Now for the window—daylight, even if it was only a rectangle of gray the color of galvanized steel. The hand-off to Tommy, who was waiting on the ladder—
And that was when Andrew saw how bad Katelyn really was. The disintegrated yoga pants from mid-shin down, the misshapen and blackened bedroom slippers, with their hot pink fur matted and melted. The soot-covered face slack and unresponsive.
I should have called it in when I heard her on the stairs. She was okay then. She was fine. And now... Is she even alive?
Andrew watched as Tommy made his way down the ladder. He watched for any hint that Katelyn was more than a corpse.
Too late. I was too late.
He clambered out onto the ladder and headed down, his heart somewhere in his boots.
Too late. The words echoed in his head with every step on every rung.
On the ground, more EMTs were waiting to take her from Tommy. Quick as a flash they had her on a backboard, a C-collar on—and Tommy was giving him a thumbs-up. His wide grin told Andrew there were some signs of life.
Elation flooded him, and he nearly collapsed on the ground by the ladder as relief pulsed through him.
She’s alive!
A win. This was a win. The house could go—and it probably would in a matter of minutes, whether he gave it permission or not.
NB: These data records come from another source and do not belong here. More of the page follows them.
(** Ready of a binding is Applied and not Conflict, computed without touching
    anything else; when it is False it carries the reason of the conflict, or else
    the reason of Applied, or ObserveFailed when nothing was ever applied. *)
Theorem aggregateBindingReady_spec `{KL : KubeLibLaws} (b : AliyunCertificateBinding) :
  bindingCondTrue (aggregateBindingReady b) ConditionReady =
    bindingCondTrue b ConditionApplied && negb (bindingCondTrue b ConditionConflict) /\
  but_bconditions (aggregateBindingReady b) = but_bconditions b /\
  (forall t, t <> ConditionReady -> ab_shown (aggregateBindingReady b) t = ab_shown b t) /\
  (forall r m g, ab_shown b ConditionConflict = Some (CondTrue, r, m, g) ->
     ab_shown (aggregateBindingReady b) ConditionReady = Some (CondFalse, r, "", om_generation (ab_meta b))) /\
  (forall s r m g, bindingCondTrue b ConditionConflict = false ->
     ab_shown b ConditionApplied = Some (s, r, m, g) -> s <> CondTrue -> r <> "" ->
     ab_shown (aggregateBindingReady b) ConditionReady = Some (CondFalse, r, "", om_generation (ab_meta b))) /\
  (bindingCondTrue b ConditionConflict = false -> ab_shown b ConditionApplied = None ->
     ab_shown (aggregateBindingReady b) ConditionReady = Some (CondFalse, ReasonObserveFailed, "", om_generation (ab_meta b))).
Proof.
  split; [apply aggregateBindingReady_true|]. split; [apply aggregateBindingReady_rest|].
  split; [apply aggregateBindingReady_other|]. unfold aggregateBindingReady. rewrite !bindingCondReason_shown. split; [|split].
  - intros r m g Hc. assert (Ht : bindingCondTrue b ConditionConflict = true) by (by rewrite bindingCondTrue_shown, Hc).
    by rewrite Ht, andb_false_r, ab_shown_set_same, Hc.
  - intros s r m g Hc Ha Hs Hr. rewrite Hc. assert (Ht : bindingCondTrue b ConditionApplied = false).
    { rewrite bindingCondTrue_shown, Ha. by apply bool_decide_eq_false. }
    rewrite Ht. cbn [andb]. rewrite ab_shown_set_same, Ha. by rewrite (proj2 (String.eqb_neq _ _)).
  - intros Hc Ha. rewrite Hc. rewrite (bindingCondTrue_shown b ConditionApplied), Ha. cbn [andb].
    by rewrite ab_shown_set_same.
Qed.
He looked back over his shoulder to see Jackson on the ground and flames punching through the upstairs windows.
Yeah. Fire could have the house. But it couldn’t have Eric, and it couldn’t have Katelyn—at least not today.
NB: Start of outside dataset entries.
(* ===== verification/BindingSafety.v ===== *)
(** * A whole round of the binding controller, symbolically executed

    The policies state what a round may do: [gated] for writes to targets,
    [claims] and [binding_honest] for status writes, [released] for the
    finalizer.  [BindingReconcile_bwp] shows all four of every run at once; the
    properties are read off it in BindingTheorems.v. *)
From S2P Require Import Prelude GoString GoTime Api GoError Cloud KubeLib Effects Bundle Samples CertStatus CertMaterial.
From S2P Require Import CertUpload CertDeletion Provider ProviderFC3 ProviderOSS Clients BindingStatus BindingMaterial.
From S2P Require Import BindingObserve BindingController.

#[local] Open Scope prog_scope.

(** ** What the controller expects of its factory *)

(** it only reads Secrets and builds clients, and the providers it hands out keep the
    contract of the interface *)
Class BindingFactoryOk (r : BindingReconciler) : Prop := {
  factory_calls f b ac : br_provider_factory r = Some f -> all_calls client_call (f b ac);
  factory_contract f b ac : br_provider_factory r = Some f ->
    returns (fun res => match res with inr (p, _) => ProviderContract p | inl _ => True end) (f b ac)
}.

(** a registry of providers that keep the contract *)
Definition lawful (reg : registry) : Prop := map_Forall (fun _ p => ProviderContract p) reg.

Lemma builtin_lawful `{Crypto} : lawful (default ∅ builtin_registry).
Proof.
  unfold builtin_registry, Register. rewrite lookup_empty. cbn. apply map_Forall_insert_2; [apply OSS.contract|].
  apply map_Forall_insert_2; [apply FC3.contract|apply map_Forall_empty].
Qed.

(** the production factory keeps it *)
Lemma NewProviderFactory_ok r : lawful (br_registry r) ->
  br_provider_factory r = Some (NewProviderFactory (br_registry r)) -> BindingFactoryOk r.
Proof.
  intros Hl Hr. split; intros f b ac Hf; rewrite Hr in Hf; injection Hf as <-; unfold NewProviderFactory;
    destruct (targetOf _ _) as [e|tg]; try done; destruct (Get (tg_type tg) (br_registry r)) as [p|] eqn:Eg; try done;
    cbv zeta; destruct (String.eqb _ ""); try done.
  - unfold read_credentials, GetOrBuild, build_provider, Credentials_Build, buildProviderClient, NewFC3Client, NewOSSClient,
      provider_cache. cbn [cache_get cache_put].
    repeat first [ twp_step | exact I | match goal with |- all_calls _ (match ?x with _ => _ end) => destruct x end
      | match goal with |- all_calls _ (Vis _ _) => split end | progress cbv beta zeta | intros ? ].
  - apply returns_bind. eapply returns_mono; [apply returns_True|]. intros [e|[s c]] _; [done|]. cbv zeta.
    apply returns_bind. eapply returns_mono; [apply returns_True|]. intros [e|cl] _; [done|]. exact (Hl _ _ Eg).
Qed.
THE CHILL ATE into Mallory Blair’s bones. The waiting room was empty except for an old man asleep on a couch. He was wrapped in about three dozen blankets and a plump pillow. She found herself fixated on those blankets, wishing for something warm to wrap around her.
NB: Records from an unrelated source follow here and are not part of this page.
(* ===== verification/Metrics.v ===== *)
(** * The metric vectors (internal/controller/metrics.go)

    The vectors that are registered, with their labels, and the calls of the
    controllers on them.  A vector panics when it is given another number of label
    values than it has labels, and the comment of the [result] constants promises that
    the label takes no other values. *)
From S2P Require Import Prelude GoString GoTime Api GoError Cloud KubeLib Effects Bundle Issuer Samples CertStatus.
From S2P Require Import CertMaterial CertUpload CertProbe CertRetention CertDeletion CertController CertTheorems Provider.
From S2P Require Import ProviderFC3 ProviderOSS Clients BindingStatus BindingMaterial BindingObserve BindingController.
From S2P Require Import BindingSafety BindingTheorems.

#[local] Open Scope prog_scope.

(** ** Definitions *)

Inductive metric_kind : Type := GaugeVec | CounterVec | HistogramVec.

Record metric_vec : Type := mkVec {
  mv_name : string;
  mv_kind : metric_kind;
  mv_labels : list string
}.

Definition labelResult : string := "result".
Definition labelProvider : string := "provider".
Definition labelNamespace : string := "namespace".
Definition crLabels : list string := [labelNamespace; "name"].

Definition certNotAfter : metric_vec := mkVec metric_not_after GaugeVec crLabels.
Definition certReadyGauge : metric_vec := mkVec metric_cert_ready GaugeVec crLabels.
Definition certIssuanceStalled : metric_vec := mkVec metric_issuance_stalled GaugeVec crLabels.
Definition issuerDefaultDiverged : metric_vec := mkVec metric_issuer_diverged GaugeVec crLabels.
Definition casUploadTotal : metric_vec := mkVec metric_cas_upload CounterVec [labelResult].
Definition casDeleteTotal : metric_vec := mkVec metric_cas_delete CounterVec [labelResult].
Definition certManagerCertRecreatedTotal : metric_vec := mkVec metric_cert_recreated CounterVec crLabels.
Definition cleanupAbandonedTotal : metric_vec := mkVec metric_cleanup_abandoned CounterVec ["region"; "reason"].
Definition secretDeletionSkippedTotal : metric_vec := mkVec metric_secret_skipped CounterVec [labelNamespace].
Definition aliyunAPIRequestsTotal : metric_vec :=
  mkVec "aliyuncert_aliyun_api_requests_total" CounterVec ["service"; "action"; "code"].
Definition aliyunAPIDuration : metric_vec :=
  mkVec "aliyuncert_aliyun_api_duration_seconds" HistogramVec ["service"; "action"].
Definition bindingReadyGauge : metric_vec := mkVec metric_binding_ready GaugeVec crLabels.
Definition bindingConflictGauge : metric_vec := mkVec metric_binding_conflict GaugeVec crLabels.
Definition bindingAppliedAge : metric_vec := mkVec metric_binding_applied_age GaugeVec [labelNamespace; "name"; labelProvider].
Definition bindingApplyTotal : metric_vec := mkVec metric_binding_apply CounterVec [labelProvider; labelResult].
Definition bindingDriftTotal : metric_vec := mkVec metric_binding_drift CounterVec [labelProvider].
Not a blanket to envelop her.
A pair of arms.
Not a pillow under her head.
A strong, rocklike shoulder.
She’d been here before—not here, not in this hospital. All she could think when she took in the institutional furnishings, the flickering fluorescent lights overhead, the overwhelming scent of citrus cleaner, was another hospital. The hospital where a doctor had come out and hemmed and hawed and finally told her that Mom and Dad were gone.
In one instant, the world she’d known—comfortable, secure, a future ahead of her— went poof. She’d gone from being—
Admit it, Mallory. You were a spoiled brat who had no clue how much you depended on your parents.
She hadn’t been all alone then.
Katelyn had been with her.
Mallory swallowed the sob pent up in her chest. If it came out, if she started crying, she’d lose it. She’d cry for hours or days or a lifetime, and she couldn’t do that. She had to be strong. She had to think and concentrate on what the doctor said.
If the doctor ever came back out.
What if she comes back out and tells you Katelyn’s gone?
Mallory was still trying to wrap her head around the little she knew. One minute she’d been hanging the new shipment of holiday dresses on the rack, running her steamer over them to remove the creases and folds, and the next, some stranger on a phone was telling her...
Accident, fire, medical evacuation by helicopter to a burn unit halfway across the state.
And here...after a two-hour drive through twisty Georgia roads she didn’t know, to find the right hospital in a city full of hospitals...
Down the hall came loud laughter. The corridor was full to bursting with a huge family, tumbling over one another like a box full of rambunctious puppies, more like a family reunion than a crisis. They’d had good news, she guessed. That or they were trying to put the horror of the moment out of their minds.
I should have never let Katelyn talk me into letting her skip her senior year and go on to college in Waverly. I should have insisted she choose a college closer to home. I should have found the money to pay for the dorm, not that firetrap of a house. It’s my fault—I pushed for that resident’s exemption for her, just to save money, and I shouldn’t have.